▸ TASK STATEMENT
Please restate, word for word, the lines below that begin at the one with "(** A buffer" and end at the one with "(scroll_top b) (scroll_bottom". Leave out all other lines.

Saved data entries:
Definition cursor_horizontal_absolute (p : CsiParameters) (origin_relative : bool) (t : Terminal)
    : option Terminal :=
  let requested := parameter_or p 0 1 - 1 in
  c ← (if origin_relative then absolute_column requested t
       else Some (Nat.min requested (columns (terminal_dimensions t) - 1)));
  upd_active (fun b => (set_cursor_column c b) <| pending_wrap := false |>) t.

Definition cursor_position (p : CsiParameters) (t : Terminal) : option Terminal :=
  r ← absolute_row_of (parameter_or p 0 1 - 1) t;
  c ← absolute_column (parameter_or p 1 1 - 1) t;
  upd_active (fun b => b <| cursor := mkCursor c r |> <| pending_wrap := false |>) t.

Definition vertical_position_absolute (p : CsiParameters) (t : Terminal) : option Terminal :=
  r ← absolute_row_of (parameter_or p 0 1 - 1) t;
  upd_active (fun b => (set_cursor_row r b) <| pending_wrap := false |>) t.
* * *
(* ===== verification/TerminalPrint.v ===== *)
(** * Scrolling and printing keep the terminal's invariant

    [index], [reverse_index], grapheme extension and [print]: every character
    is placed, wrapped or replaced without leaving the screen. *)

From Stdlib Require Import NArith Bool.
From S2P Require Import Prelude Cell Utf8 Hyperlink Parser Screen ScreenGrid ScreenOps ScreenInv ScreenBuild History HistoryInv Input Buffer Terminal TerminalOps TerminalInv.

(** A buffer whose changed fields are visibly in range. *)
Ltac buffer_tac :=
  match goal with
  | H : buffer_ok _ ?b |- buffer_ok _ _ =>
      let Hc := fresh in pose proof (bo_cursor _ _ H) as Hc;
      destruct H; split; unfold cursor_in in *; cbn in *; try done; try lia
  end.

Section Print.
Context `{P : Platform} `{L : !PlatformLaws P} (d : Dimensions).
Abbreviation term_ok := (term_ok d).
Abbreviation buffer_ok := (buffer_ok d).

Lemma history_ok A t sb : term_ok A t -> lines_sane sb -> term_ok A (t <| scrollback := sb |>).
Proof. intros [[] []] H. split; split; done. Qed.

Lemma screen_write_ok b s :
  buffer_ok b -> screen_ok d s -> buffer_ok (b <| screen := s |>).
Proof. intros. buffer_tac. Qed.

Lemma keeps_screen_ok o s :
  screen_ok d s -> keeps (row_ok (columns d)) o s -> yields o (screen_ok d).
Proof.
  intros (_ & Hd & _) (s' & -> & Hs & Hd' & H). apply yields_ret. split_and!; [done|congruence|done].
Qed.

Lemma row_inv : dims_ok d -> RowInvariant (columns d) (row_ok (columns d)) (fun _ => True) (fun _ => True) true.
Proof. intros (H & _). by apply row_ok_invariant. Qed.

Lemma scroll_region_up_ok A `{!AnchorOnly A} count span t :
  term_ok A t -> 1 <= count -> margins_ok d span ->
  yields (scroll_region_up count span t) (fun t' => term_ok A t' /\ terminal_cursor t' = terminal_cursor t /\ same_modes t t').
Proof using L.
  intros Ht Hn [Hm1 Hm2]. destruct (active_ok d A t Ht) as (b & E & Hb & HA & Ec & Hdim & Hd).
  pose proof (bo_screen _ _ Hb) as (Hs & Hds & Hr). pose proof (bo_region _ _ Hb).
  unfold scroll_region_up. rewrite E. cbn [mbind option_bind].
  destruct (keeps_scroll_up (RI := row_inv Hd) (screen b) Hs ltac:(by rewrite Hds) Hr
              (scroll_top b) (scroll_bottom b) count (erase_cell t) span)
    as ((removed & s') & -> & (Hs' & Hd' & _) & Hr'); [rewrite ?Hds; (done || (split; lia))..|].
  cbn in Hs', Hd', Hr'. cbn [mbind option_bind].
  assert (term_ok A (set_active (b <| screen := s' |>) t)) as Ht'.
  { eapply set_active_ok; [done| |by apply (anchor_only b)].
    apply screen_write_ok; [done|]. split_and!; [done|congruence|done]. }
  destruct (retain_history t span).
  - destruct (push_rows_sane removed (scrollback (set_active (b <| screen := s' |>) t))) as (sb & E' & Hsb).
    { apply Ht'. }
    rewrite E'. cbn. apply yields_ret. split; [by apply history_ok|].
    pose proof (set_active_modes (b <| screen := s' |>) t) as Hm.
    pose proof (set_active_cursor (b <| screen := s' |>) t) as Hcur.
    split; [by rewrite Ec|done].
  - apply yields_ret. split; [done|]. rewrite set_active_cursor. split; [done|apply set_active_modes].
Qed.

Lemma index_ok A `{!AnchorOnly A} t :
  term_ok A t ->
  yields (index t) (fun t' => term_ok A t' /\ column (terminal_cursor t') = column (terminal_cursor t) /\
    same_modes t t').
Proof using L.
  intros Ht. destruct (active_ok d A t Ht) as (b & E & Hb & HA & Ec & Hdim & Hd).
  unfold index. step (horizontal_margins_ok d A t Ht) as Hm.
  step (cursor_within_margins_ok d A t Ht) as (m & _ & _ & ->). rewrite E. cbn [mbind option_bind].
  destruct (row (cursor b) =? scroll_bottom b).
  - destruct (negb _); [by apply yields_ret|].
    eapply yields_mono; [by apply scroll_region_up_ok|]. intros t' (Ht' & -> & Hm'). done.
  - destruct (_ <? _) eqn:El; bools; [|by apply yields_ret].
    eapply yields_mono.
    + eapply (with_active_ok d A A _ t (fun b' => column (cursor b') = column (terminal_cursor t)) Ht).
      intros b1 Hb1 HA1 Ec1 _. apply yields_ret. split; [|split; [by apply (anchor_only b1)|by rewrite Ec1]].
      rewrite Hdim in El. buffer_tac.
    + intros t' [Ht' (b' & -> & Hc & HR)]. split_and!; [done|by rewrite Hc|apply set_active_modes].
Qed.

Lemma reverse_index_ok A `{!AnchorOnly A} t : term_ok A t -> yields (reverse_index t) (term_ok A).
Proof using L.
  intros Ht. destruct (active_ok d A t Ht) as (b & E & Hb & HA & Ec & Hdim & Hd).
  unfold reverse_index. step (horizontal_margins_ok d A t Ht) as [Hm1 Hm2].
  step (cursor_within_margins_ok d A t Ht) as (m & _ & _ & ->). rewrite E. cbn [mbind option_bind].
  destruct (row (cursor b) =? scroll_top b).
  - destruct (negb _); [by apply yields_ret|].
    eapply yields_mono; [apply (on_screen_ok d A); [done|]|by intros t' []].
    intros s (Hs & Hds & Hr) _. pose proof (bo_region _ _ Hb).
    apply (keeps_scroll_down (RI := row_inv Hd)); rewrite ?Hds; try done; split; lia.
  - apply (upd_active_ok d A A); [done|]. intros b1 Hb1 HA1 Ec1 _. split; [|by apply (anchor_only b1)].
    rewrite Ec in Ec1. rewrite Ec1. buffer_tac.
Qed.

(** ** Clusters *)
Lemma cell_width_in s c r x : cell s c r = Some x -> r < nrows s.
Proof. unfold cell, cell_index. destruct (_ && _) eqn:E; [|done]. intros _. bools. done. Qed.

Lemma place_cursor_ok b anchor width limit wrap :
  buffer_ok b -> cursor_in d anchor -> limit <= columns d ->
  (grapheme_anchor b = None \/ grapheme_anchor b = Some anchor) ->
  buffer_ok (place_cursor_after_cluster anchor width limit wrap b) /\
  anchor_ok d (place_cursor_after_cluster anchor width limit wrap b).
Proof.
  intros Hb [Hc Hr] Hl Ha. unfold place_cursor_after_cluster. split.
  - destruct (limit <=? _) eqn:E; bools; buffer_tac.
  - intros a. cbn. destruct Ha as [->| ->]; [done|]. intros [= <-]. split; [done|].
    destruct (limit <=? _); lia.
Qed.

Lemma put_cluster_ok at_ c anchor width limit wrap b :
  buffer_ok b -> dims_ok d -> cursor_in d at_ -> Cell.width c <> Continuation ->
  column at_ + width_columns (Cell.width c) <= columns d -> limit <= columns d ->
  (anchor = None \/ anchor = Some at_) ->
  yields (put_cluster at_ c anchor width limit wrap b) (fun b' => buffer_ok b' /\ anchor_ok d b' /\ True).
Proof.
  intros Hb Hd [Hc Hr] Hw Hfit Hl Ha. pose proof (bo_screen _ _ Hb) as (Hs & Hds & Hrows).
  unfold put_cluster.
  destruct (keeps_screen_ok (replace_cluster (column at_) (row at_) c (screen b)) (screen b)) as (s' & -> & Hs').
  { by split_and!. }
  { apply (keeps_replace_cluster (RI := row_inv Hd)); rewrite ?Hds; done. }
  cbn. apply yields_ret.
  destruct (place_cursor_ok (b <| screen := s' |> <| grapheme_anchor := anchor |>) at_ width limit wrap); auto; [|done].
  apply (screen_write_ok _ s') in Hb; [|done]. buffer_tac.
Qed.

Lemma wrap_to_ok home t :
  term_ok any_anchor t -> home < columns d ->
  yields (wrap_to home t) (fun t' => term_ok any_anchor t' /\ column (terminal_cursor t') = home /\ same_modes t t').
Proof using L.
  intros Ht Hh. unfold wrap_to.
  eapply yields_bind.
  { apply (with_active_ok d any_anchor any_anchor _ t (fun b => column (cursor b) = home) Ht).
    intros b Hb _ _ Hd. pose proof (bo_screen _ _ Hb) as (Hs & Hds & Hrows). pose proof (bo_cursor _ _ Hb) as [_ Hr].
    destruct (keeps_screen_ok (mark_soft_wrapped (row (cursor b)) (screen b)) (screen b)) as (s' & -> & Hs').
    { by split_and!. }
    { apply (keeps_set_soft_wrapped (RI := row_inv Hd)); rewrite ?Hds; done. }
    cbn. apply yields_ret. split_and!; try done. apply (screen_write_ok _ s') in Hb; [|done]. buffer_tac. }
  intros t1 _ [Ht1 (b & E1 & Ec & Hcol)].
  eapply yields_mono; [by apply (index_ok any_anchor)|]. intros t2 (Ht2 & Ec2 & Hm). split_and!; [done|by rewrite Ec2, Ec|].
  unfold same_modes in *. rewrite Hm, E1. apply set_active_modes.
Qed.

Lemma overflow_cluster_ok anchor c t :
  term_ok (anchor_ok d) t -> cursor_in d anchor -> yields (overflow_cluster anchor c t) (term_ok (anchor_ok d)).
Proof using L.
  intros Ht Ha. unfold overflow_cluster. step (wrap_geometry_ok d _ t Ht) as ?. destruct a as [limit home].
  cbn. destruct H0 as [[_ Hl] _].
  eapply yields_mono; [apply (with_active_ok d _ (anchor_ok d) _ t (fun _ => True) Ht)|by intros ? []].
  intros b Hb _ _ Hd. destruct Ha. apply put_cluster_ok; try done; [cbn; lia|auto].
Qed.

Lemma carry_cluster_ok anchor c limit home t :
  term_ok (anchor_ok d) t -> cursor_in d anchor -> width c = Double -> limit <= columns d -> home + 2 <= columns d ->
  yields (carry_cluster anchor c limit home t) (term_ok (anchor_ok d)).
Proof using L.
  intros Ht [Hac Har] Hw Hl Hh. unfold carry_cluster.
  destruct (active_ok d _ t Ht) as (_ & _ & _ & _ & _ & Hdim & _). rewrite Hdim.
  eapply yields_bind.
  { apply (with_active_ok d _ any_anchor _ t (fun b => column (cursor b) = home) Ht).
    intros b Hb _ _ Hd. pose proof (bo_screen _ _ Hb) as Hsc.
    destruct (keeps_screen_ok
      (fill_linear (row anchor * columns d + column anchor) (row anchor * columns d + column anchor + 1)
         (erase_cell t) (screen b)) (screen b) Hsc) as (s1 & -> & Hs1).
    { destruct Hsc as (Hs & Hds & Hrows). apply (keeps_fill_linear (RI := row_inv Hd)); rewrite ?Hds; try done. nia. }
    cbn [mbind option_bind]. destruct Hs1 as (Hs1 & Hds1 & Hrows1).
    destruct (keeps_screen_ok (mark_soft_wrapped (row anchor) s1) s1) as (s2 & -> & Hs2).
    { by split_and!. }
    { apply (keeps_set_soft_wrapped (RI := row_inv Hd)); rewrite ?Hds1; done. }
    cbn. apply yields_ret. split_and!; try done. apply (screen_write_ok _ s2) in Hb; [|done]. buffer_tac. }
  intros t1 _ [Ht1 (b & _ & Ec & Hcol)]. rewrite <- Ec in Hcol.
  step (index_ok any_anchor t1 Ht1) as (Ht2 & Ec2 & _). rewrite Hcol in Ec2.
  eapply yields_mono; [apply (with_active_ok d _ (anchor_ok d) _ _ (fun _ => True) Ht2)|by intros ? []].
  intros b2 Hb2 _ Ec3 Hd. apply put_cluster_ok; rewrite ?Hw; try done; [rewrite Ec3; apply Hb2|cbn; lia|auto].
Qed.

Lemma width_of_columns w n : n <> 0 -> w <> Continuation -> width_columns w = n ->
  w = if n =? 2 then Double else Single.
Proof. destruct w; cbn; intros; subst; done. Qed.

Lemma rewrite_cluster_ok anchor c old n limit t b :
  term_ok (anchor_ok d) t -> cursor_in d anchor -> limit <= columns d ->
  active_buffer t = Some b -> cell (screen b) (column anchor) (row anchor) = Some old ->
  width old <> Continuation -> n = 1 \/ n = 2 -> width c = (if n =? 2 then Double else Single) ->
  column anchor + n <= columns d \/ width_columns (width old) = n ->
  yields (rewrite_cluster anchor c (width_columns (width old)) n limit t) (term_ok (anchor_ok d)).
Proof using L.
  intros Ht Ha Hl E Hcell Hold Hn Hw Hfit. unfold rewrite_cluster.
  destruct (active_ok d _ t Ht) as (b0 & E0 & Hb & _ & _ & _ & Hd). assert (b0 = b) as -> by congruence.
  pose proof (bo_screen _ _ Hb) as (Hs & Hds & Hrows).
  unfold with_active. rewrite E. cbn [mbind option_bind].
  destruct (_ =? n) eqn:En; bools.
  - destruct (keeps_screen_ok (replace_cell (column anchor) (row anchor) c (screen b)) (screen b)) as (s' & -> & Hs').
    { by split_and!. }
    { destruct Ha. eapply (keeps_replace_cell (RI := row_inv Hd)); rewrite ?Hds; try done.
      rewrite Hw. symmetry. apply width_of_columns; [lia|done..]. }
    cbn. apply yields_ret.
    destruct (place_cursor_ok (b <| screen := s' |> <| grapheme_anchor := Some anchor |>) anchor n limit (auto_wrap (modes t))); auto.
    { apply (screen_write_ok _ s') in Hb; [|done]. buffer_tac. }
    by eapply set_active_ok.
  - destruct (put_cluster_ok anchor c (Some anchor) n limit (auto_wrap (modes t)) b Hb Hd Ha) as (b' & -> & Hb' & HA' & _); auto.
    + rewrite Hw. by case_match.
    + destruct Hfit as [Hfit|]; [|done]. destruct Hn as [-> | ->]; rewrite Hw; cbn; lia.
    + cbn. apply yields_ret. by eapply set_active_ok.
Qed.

▸ TASK SOLUTION
(** A buffer whose changed fields are visibly in range. *)
Ltac buffer_tac :=
  match goal with
  | H : buffer_ok _ ?b |- buffer_ok _ _ =>
      let Hc := fresh in pose proof (bo_cursor _ _ H) as Hc;
      destruct H; split; unfold cursor_in in *; cbn in *; try done; try lia
  end.

Section Print.
Context `{P : Platform} `{L : !PlatformLaws P} (d : Dimensions).
Abbreviation term_ok := (term_ok d).
Abbreviation buffer_ok := (buffer_ok d).

Lemma history_ok A t sb : term_ok A t -> lines_sane sb -> term_ok A (t <| scrollback := sb |>).
Proof. intros [[] []] H. split; split; done. Qed.

Lemma screen_write_ok b s :
  buffer_ok b -> screen_ok d s -> buffer_ok (b <| screen := s |>).
Proof. intros. buffer_tac. Qed.

Lemma keeps_screen_ok o s :
  screen_ok d s -> keeps (row_ok (columns d)) o s -> yields o (screen_ok d).
Proof.
  intros (_ & Hd & _) (s' & -> & Hs & Hd' & H). apply yields_ret. split_and!; [done|congruence|done].
Qed.

Lemma row_inv : dims_ok d -> RowInvariant (columns d) (row_ok (columns d)) (fun _ => True) (fun _ => True) true.
Proof. intros (H & _). by apply row_ok_invariant. Qed.

Lemma scroll_region_up_ok A `{!AnchorOnly A} count span t :
  term_ok A t -> 1 <= count -> margins_ok d span ->
  yields (scroll_region_up count span t) (fun t' => term_ok A t' /\ terminal_cursor t' = terminal_cursor t /\ same_modes t t').
Proof using L.
  intros Ht Hn [Hm1 Hm2]. destruct (active_ok d A t Ht) as (b & E & Hb & HA & Ec & Hdim & Hd).
  pose proof (bo_screen _ _ Hb) as (Hs & Hds & Hr). pose proof (bo_region _ _ Hb).
  unfold scroll_region_up. rewrite E. cbn [mbind option_bind].
  destruct (keeps_scroll_up (RI := row_inv Hd) (screen b) Hs ltac:(by rewrite Hds) Hr
              (scroll_top b) (scroll_bottom b) count (erase_cell t) span)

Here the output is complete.